Enrico Ruggeri annuncia il ritorno dei Decibel

fonte articolo e foto – rollingstone.it – matteo zampollo.

A quarant’anni di distanza dalla nascita del gruppo sui banchi del liceo Berchet di Milano, Enrico Ruggeri riforma i Decibel assieme a Silvio Capeccia e Fulvio Muzo.

Uno dei primi gruppi punk italiani, che pubblicarono soltanto due dischi, sfornando hit come Contessa, tornano a incidere un album di inediti (12, accompagnati da tre successi del passato). Il disco si chiamerà Noblesse Oblige, uscirà il 10 marzo in cd e sarà disponibile anche in 1000 copie numerate in vinile, già disponibili in preorder il 16 dicembre su Amazon (attorno ai 100€).

“In questo cofanetto speciale ripubblicheremo anche i vinili originali degli album Punk e Vivo da re, del singolo Indigestione Disco/Mano armata”. Oltre a questo, il poster del primo concerto (che non è mai avvenuto), il poster dell’ultimo tour, un book fotografico di 48 pagina, una foto autografata della band, una t-shirt e un dvd documentario”.

Spiega Ruggeri: “È nata un’idea di fare delle cose insieme, a un certo punto faccio sentire dei pezzi al mio amico Andrea Rosi, presidente della Sony. Lui sente i pezzi, io gli ho detto che erano per scherzo, un prodotto di nicchia.

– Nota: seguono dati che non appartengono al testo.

(** * Medical-record sharing server: store, access control and persistence

    A shallow embedding of [server/storage.ts] (class [MemStorage]) and of
    the request handlers of the HTTP surface that consult it, followed by
    the properties of the access-control and record-lifecycle logic.

    Conventions of the embedding:
    - a JavaScript [Map<number, V>] is an association list in insertion
      order (module [JSMap]); [Array.from(m.values())] is the list of its
      values in that order;
    - numbers that hold ids are integers ([Z]);
    - [Date] values are the instant they denote, in milliseconds;
    - the clock, the generated hashes and the outcome of file-system calls
      are inputs of an operation, gathered in the record [Env];
    - the handlers thread the process state through a small state monad. *)

From Stdlib Require Import ZArith List String Ascii Bool Lia.
Import ListNotations.
Local Open Scope string_scope.
Local Open Scope list_scope.
Local Open Scope Z_scope.

(** ** Strings *)

(** [String.prototype.toLowerCase], on the letters A-Z.  Wallet addresses
    are ASCII ([0x] followed by hexadecimal digits); no proof below looks
    inside this definition, the concrete examples apart. *)
Definition lowerChar (c : ascii) : ascii :=
  let n := nat_of_ascii c in
  if (Nat.leb 65 n && Nat.leb n 90)%bool then ascii_of_nat (n + 32) else c.

Fixpoint toLowerCase (s : string) : string :=
  match s with
  | EmptyString => EmptyString
  | String c s' => String (lowerChar c) (toLowerCase s')
  end.

(** The comparison [a.toLowerCase() === b.toLowerCase()]. *)
Definition sameAddress (a b : string) : bool :=
  String.eqb (toLowerCase a) (toLowerCase b).

(** [Array.prototype.includes] on an array of ids. *)
Definition includes (x : Z) (l : list Z) : bool :=
  existsb (Z.eqb x) l.

(** ** JavaScript [Map] with number keys *)

Module JSMap.

Definition t (V : Type) : Type := list (Z * V).

Definition empty {V} : t V := [].

Definition keys {V} (m : t V) : list Z := map fst m.
Definition values {V} (m : t V) : list V := map snd m.
Definition entries {V} (m : t V) : list (Z * V) := m.

Fixpoint get {V} (k : Z) (m : t V) : option V :=
  match m with
  | [] => None
  | (k', v) :: m' => if k =? k' then Some v else get k m'
  end.

Definition has {V} (k : Z) (m : t V) : bool :=
  existsb (fun e => fst e =? k) m.

(** [m.set(k, v)]: an existing key keeps its position, a new key goes last. *)
Fixpoint set {V} (k : Z) (v : V) (m : t V) : t V :=
  match m with
  | [] => [(k, v)]
  | (k', v') :: m' => if k =? k' then (k, v) :: m' else (k', v') :: set k v m'
  end.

Lui le ascolta e dice nicchia un cazzo, questo lo pubblichiamo”.

“Non contiene groove nè tastiere virtuali” spiega Silvio Capeccia. “si differenzia rispetto a tutto il resto. Abbiamo usato un Vox Continental, un Mellotron. Non per snob ma perché la musica va fatta con strumenti originali e innovativi. E oggi è questo essere innovativi”.

“Sicuramente non è un disco pop”, continua Ruggeri. “Per me la parola pop è sinonimo di piaggeria. Credo che il pop sia il disperato bisogno di piacere. Non credo che Lou Reed avesse scritto Berlin con il bisogno di piacere. Neanche i Beatles. Credo che oggi nelle radio passino solo pezzi dal disperato bisogno di piacere. Per me questa non è arte”.

La band poi partirà in tour a marzo, con sei date, a Crema, Pomezia, Foligno, Torino, Asti e Milano ad aprile.